WORK TO BE COMPLETED –
Beginning with the line where "intros g7 H7" appears, repeat every remaining line of the entries exactly, the last line included.

EXERCISE INPUT –
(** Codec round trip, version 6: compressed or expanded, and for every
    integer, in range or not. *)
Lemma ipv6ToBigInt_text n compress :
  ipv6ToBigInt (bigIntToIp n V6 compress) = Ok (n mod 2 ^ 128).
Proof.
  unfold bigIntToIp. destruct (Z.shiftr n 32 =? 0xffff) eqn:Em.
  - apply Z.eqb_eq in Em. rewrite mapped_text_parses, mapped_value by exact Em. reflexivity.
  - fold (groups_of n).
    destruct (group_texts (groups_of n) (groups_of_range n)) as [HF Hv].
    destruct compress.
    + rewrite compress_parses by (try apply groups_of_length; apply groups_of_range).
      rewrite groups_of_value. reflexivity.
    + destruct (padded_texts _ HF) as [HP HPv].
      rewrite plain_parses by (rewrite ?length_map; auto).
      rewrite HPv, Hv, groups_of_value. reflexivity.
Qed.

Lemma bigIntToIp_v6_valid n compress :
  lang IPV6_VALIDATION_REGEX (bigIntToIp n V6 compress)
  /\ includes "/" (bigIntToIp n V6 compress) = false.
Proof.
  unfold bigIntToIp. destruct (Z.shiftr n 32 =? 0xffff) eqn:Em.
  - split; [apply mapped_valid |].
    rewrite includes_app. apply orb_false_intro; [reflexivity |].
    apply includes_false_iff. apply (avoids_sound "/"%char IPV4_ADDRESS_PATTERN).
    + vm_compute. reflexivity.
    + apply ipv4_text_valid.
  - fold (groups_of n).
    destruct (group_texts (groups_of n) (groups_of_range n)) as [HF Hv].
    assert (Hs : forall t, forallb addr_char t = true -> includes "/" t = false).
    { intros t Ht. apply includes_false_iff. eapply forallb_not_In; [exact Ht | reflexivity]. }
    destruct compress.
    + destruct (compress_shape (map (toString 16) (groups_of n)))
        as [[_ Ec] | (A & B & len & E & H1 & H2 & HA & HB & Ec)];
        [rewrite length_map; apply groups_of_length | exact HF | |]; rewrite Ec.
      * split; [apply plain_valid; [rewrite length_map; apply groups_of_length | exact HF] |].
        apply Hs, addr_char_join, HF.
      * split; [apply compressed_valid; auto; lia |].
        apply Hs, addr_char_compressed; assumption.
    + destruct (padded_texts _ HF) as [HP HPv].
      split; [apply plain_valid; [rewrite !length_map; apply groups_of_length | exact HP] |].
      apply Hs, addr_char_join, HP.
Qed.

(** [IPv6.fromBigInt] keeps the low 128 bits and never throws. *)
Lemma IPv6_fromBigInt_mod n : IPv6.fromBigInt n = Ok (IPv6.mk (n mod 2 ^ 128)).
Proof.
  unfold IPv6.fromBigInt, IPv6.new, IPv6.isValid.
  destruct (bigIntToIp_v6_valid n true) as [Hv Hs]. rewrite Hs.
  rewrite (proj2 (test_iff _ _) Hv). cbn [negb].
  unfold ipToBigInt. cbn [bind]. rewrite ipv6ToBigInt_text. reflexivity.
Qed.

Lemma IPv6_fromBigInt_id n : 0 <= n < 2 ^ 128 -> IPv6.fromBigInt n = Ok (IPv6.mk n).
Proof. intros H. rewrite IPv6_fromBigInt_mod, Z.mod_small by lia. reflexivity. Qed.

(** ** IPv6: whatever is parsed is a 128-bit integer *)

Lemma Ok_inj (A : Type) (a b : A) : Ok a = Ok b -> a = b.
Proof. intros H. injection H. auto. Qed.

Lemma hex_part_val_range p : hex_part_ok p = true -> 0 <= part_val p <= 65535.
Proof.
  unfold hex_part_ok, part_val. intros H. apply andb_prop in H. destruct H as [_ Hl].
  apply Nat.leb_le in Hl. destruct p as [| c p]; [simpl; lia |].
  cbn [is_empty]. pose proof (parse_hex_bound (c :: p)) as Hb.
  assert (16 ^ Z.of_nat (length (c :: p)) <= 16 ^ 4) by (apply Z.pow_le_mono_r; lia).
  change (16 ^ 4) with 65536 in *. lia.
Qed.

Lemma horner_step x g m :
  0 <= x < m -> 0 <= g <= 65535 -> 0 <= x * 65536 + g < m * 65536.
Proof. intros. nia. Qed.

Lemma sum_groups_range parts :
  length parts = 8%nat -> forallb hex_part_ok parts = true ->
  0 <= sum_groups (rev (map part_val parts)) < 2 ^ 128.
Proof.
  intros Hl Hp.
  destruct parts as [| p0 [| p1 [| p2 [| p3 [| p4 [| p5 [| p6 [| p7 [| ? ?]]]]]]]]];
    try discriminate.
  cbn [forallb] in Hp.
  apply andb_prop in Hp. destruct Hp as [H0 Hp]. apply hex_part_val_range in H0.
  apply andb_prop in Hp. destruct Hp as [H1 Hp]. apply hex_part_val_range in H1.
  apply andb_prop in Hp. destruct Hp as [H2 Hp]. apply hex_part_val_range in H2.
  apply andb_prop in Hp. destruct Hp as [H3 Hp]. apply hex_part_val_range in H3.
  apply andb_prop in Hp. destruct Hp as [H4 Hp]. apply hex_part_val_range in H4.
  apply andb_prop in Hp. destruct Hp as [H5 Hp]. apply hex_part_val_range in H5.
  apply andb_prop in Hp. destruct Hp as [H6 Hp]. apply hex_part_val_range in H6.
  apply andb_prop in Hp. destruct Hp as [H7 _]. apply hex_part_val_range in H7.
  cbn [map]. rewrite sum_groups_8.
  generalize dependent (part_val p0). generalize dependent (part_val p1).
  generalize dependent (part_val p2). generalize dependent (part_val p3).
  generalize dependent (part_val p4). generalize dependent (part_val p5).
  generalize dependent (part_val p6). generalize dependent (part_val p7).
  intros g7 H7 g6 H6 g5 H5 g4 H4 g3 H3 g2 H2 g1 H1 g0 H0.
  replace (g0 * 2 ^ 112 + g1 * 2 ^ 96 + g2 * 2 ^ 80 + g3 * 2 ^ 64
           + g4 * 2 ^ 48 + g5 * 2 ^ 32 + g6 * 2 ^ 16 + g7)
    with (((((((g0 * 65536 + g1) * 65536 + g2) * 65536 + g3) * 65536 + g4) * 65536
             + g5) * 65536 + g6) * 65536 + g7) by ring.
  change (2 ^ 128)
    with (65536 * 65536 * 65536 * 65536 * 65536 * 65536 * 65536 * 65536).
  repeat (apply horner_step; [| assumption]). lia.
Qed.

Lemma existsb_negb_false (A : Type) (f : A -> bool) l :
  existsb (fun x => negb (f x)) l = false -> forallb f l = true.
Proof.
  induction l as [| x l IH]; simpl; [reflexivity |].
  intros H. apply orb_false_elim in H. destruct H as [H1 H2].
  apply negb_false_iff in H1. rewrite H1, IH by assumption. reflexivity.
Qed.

EXPECTED ANSWER –
  intros g7 H7 g6 H6 g5 H5 g4 H4 g3 H3 g2 H2 g1 H1 g0 H0.
  replace (g0 * 2 ^ 112 + g1 * 2 ^ 96 + g2 * 2 ^ 80 + g3 * 2 ^ 64
           + g4 * 2 ^ 48 + g5 * 2 ^ 32 + g6 * 2 ^ 16 + g7)
    with (((((((g0 * 65536 + g1) * 65536 + g2) * 65536 + g3) * 65536 + g4) * 65536
             + g5) * 65536 + g6) * 65536 + g7) by ring.
  change (2 ^ 128)
    with (65536 * 65536 * 65536 * 65536 * 65536 * 65536 * 65536 * 65536).
  repeat (apply horner_step; [| assumption]). lia.
Qed.

Lemma existsb_negb_false (A : Type) (f : A -> bool) l :
  existsb (fun x => negb (f x)) l = false -> forallb f l = true.
Proof.
  induction l as [| x l IH]; simpl; [reflexivity |].
  intros H. apply orb_false_elim in H. destruct H as [H1 H2].
  apply negb_false_iff in H1. rewrite H1, IH by assumption. reflexivity.
Qed.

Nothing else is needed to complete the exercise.